Japanese scientists have developed pigs lacking the functions of a gene that plays an important role in immune systems, which could lead to the generation of human livers in pig bodies.
Researchers at the National Institute of Agrobiological Sciences in Tsukuba, Ibaraki Prefecture, and other organizations said that if the technology is further applied to the production of "immunodeficiency pigs," which have less immune functions and therefore demonstrate less rejection of foreign tissues, it could lead to the development of technologies to generate human livers and other organs in pig bodies.
"Our study could pave the way for future applications to organ transplants and could also contribute to studies to test the safety of new drugs," said Akira Onishi, research unit director at NIAS and a leading member of the research team.
Immunodeficiency models have been created for smaller mammal species such as mice and rats in the past, but no pigs with similar attributes had been generated until now. The anatomy of pigs and humans are similar, so the latest achievement could find medical applications, the team members said.
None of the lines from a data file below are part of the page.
Lemma push_total s T L L' ch out :
  rd_output rd = Some out → moves ch L L' → state_ok s L → shows_total T s L →
  (∀ x, x ∈ L → U x) → (∀ x, x ∈ L' → U x) → fits L → fits L' →
  ∃ s' l, reduce_push rd s ch = Some (s', l) ∧ state_ok s' L' ∧ shows_total (consume T l) s' L' ∧ told out T s' l ∧
    (st_get GLOBAL_KEY (rs_store s) ≠ None → st_get GLOBAL_KEY (rs_store s') ≠ None).
Proof.
  intros Hout Hm Hok Hsh HU HU' HL HL'. unfold reduce_push. rewrite Hout, Hpk. cbn [mbind option_bind]. unfold push_global.
  pose proof Hok as [Hs Hst]. pose proof (Hst GLOBAL_KEY) as Hk. rewrite read_at_get by done.
  unfold shows_total in Hsh. destruct (st_get GLOBAL_KEY (rs_store s)) as [v|] eqn:E; cbn [mbind option_bind stored] in *.
  2: { exists s, []. split_and!; [done|by eapply global_kept; eauto| |by left|by rewrite E]. by unfold shows_total; rewrite E. }
  destruct Hk as [-> _]. rewrite all_rows in *. destruct Hsh as (o & -> & Ho); [done|].
  assert (∀ X, agg_row rd [] (Z.of_nat (length X)) (accs_of specs X) = Some (map (agg_cell X) specs)) as Hrow.
  { intros X. unfold agg_row. by rewrite agg_cells_of. }
  destruct (decide (for_child_change ch = None)) as [Hc|Hc].
  { destruct ch as [| | |n rel sub]; try done. cbn [moves] in Hm. exists s, []. split_and!; [done|eapply global_kept; [done|by right]| |by left|by rewrite E].
    unfold shows_total. rewrite E. intros _. exists o. split; [done|].
    assert (map (agg_cell L') specs = map (agg_cell L) specs) as ->; [|done]. apply map_ext. intros sp. by apply agg_cell_perm. }
  pose proof (total_step ch L L' _ _ Hm HU HU' HL HL' Hc eq_refl eq_refl) as Hstep.
  destruct (write_at_ok s GLOBAL_KEY (Z.of_nat (length L')) L' Hs) as (s' & Hw & Hs' & Hget).
  assert (state_ok s' L') as Hok'.
  { split; [done|]. intros k. rewrite Hget. case_decide as Hk; [subst k; cbn [stored]; rewrite all_rows, no_reap; done|by eapply stored_other]. }
  exists s', (push_moved out s' (map (agg_cell L) specs) (map (agg_cell L') specs)). split.
  { destruct ch as [n|n|n old|n rel sub]; [| | |done]; rewrite Hrow; cbn [mbind option_bind]; rewrite Hstep; cbn [mbind option_bind]; by rewrite Hrow, ?Hw; cbn [mbind option_bind]; rewrite ?Hw. }
  split; [done|]. rewrite Hget, decide_True by done. unfold push_moved. destruct (agg_rows_equal _ _) eqn:Eq.
  - split; [|split; [by left|done]]. intros _. exists o. split; [done|]. eapply row_same_trans; [done|]. by apply rows_equal_same.
  - split; [|split; [right; eexists; split; [done|]; split; [|by apply never_tells]|done]].
    + intros _. cbn [consume foldl fst snd for_child_change apply_source_change node_row leaf_node sl_delete]. rewrite never_tells.
      cbn [sl_insert]. eexists. split; [done|apply row_same_refl].
    + cbn [node_row leaf_node sl_find]. by rewrite never_tells.
Qed.
End global.
End groups.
The scientists used gene recombination and somatic cell cloning technologies to produce 14 immunodeficiency pigs that lack the functions of a gene called "IL2rg." T cells and natural killer cells, which play essential roles in immune systems, were not generated in those pigs.
The immunodeficiency pigs had short lives, even in the controlled lab environment. They died within two months because of infectious diseases and other causes.
When the marrow of a pig with normal immune functions was transplanted into five immunodeficiency models, however, three of them lived for more than a year following the transplants.
The research results were to be published in the June 13 edition of Cell Stem Cell, a U.S. scientific journal.